## Task description
Starting with the first line and ending with the line that holds "Proof. intros Hs", repeat the material exactly.

## Supplied material
Lemma rebind_registration_eq d new n s :
  session n !! d = Some s -> connected s = false ->
  rebind_registration d new n =
  (inl (connection_generation s),
   take_over mark_displaced_next d (association new)
     (with_link (association new) (connected new) (saturating_add 64 (connection_generation s) 1)
        (association_expire new) (last_seen new) new)
     (remove_device_mapping d (association s) n)).
Proof. intros Hs Hc. unfold rebind_registration. rewrite Hs, Hc. f_equal. apply displace_take_over. Qed.

(** ** Every operation keeps the invariant *)

Lemma delete_session_wf full d n :
  net_wf full n -> (forall a, net_device_map n !! a <> Some d) -> net_wf full (on_session (delete d) n).
Proof.
  intros [Ho Hcon Hgen] Hno. split; simpl.
  - intros a e He. destruct (Ho _ _ He) as (s & Hs & Ha). exists s.
    rewrite lookup_delete_ne; [done|]. intros ->. by eapply Hno.
  - intros e s [_ Hs]%lookup_delete_Some. by apply Hcon.
  - intros e s [_ Hs]%lookup_delete_Some. eauto.
Qed.

Lemma update_session_wf full d s' n :
  net_wf full n -> (forall a, net_device_map n !! a <> Some d) -> connected s' = false ->
  in_width 64 (connection_generation s') -> net_wf full (on_session <[d := s']> n).
Proof.
  intros [Ho Hcon Hgen] Hno Hc Hg. split; simpl.
  - intros a e He. destruct (Ho _ _ He) as (s0 & Hs0 & Ha0). exists s0.
    rewrite lookup_insert_ne; [done|]. intros ->. by eapply Hno.
  - intros e s0 [[<- <-]|[? Hs0]]%lookup_insert_Some; [congruence|by apply Hcon].
  - intros e s0 [[<- <-]|[? Hs0]]%lookup_insert_Some; eauto.
Qed.

Lemma insert_session_wf full d s n :
  net_wf full n -> session n !! d = None -> in_width 64 (connection_generation s) ->
  net_wf full (insert_session d s n).
Proof.
  intros Hwf Hd Hg. rewrite insert_session_take_over. apply take_over_wf; try done.
  intros b Hb. destruct (net_owner _ _ Hwf _ _ Hb) as (? & ? & _). congruence.
Qed.

(** The mapping of [d] before a take-over that first dropped its own. *)
Lemma own_mapping_dropped full d s n b :
  net_wf full n -> session n !! d = Some s ->
  net_device_map (remove_device_mapping d (association s) n) !! b <> Some d.
Proof.
  intros Hwf Hs. rewrite remove_mapping_lookup. case_decide as Hb; [done|]. intros Hm.
  destruct (net_owner _ _ Hwf _ _ Hm) as (s0 & Hs0 & <- & _). simplify_eq. naive_solver.
Qed.

Lemma drop_own_mapping_wf full d s n :
  net_wf full n -> session n !! d = Some s ->
  net_wf full (on_session <[d := with_link (association s) false (connection_generation s)
            (association_expire s) (last_seen s) s]> (remove_device_mapping d (association s) n)).
Proof.
  intros [Ho Hcon Hgen] Hs. split; simpl; rewrite ?remove_mapping_session.
  - intros b e. rewrite remove_mapping_lookup. case_decide as Hb; [done|]. intros Hm.
    destruct (Ho _ _ Hm) as (s0 & Hs0 & Ha0). destruct (decide (e = d)) as [->|].
    + simplify_eq. naive_solver.
    + exists s0. by rewrite lookup_insert_ne.
  - intros e s0 [[<- <-]|[? Hs0]]%lookup_insert_Some; [done|]. intros Hc.
    destruct (Hcon _ _ Hs0 Hc) as [? Hnet]. split; [done|]. intros Hfull.
    rewrite remove_mapping_lookup, decide_False; [auto|].
    intros [? ?]. specialize (Hnet Hfull). congruence.
  - intros e s0 [[<- <-]|[? Hs0]]%lookup_insert_Some; simpl; eauto.
Qed.

(** Overwriting [d]'s session in a take-over hides what was stored for it. *)
Lemma take_over_insert mark d a sd s0 n :
  net_device_map n !! a <> Some d ->
  take_over mark d a sd (on_session <[d := s0]> n) = take_over mark d a sd n.
Proof.
  intros Hne. apply network_eq; [|done]. simpl.
  destruct (net_device_map n !! a) as [o|]; [|by rewrite insert_insert_eq].
  rewrite !decide_False by congruence.
  by rewrite alter_insert_ne, insert_insert_eq by congruence.
Qed.

Lemma rebind_wf full d a now n : net_wf full n -> net_wf full (rebind d a now n).2.
Proof.
  intros Hwf. destruct (session n !! d) as [s|] eqn:Hs; [|by unfold rebind; rewrite Hs].
  rewrite (rebind_eq _ _ _ _ _ Hs). simpl.
  assert (in_width 64 (if connected s then connection_generation s
            else wrapping_add 64 (connection_generation s) 1)) as Hg.
  { destruct (connected s); [by eapply net_gens|by apply wrapping_add_bound]. }
  case_bool_decide as Ha.
  - rewrite <- (take_over_insert _ _ _ _ (with_link (association s) false (connection_generation s)
            (association_expire s) (last_seen s) s)) by by eapply own_mapping_dropped.
    apply take_over_wf; try done; [apply mark_displaced_next_ok| |by apply drop_own_mapping_wf].
    intros b Hb. simpl in Hb. by eapply own_mapping_dropped in Hb.
  - assert (association s = a) as <- by (by destruct (decide (association s = a))).
    apply take_over_wf; try done; [apply mark_displaced_next_ok|].
    intros b Hb. destruct (net_owner _ _ Hwf _ _ Hb) as (s0 & Hs0 & <- & _). by simplify_eq.
Qed.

## Response
Lemma rebind_registration_eq d new n s :
  session n !! d = Some s -> connected s = false ->
  rebind_registration d new n =
  (inl (connection_generation s),
   take_over mark_displaced_next d (association new)
     (with_link (association new) (connected new) (saturating_add 64 (connection_generation s) 1)
        (association_expire new) (last_seen new) new)
     (remove_device_mapping d (association s) n)).
Proof. intros Hs Hc. unfold rebind_registration. rewrite Hs, Hc. f_equal. apply displace_take_over. Qed.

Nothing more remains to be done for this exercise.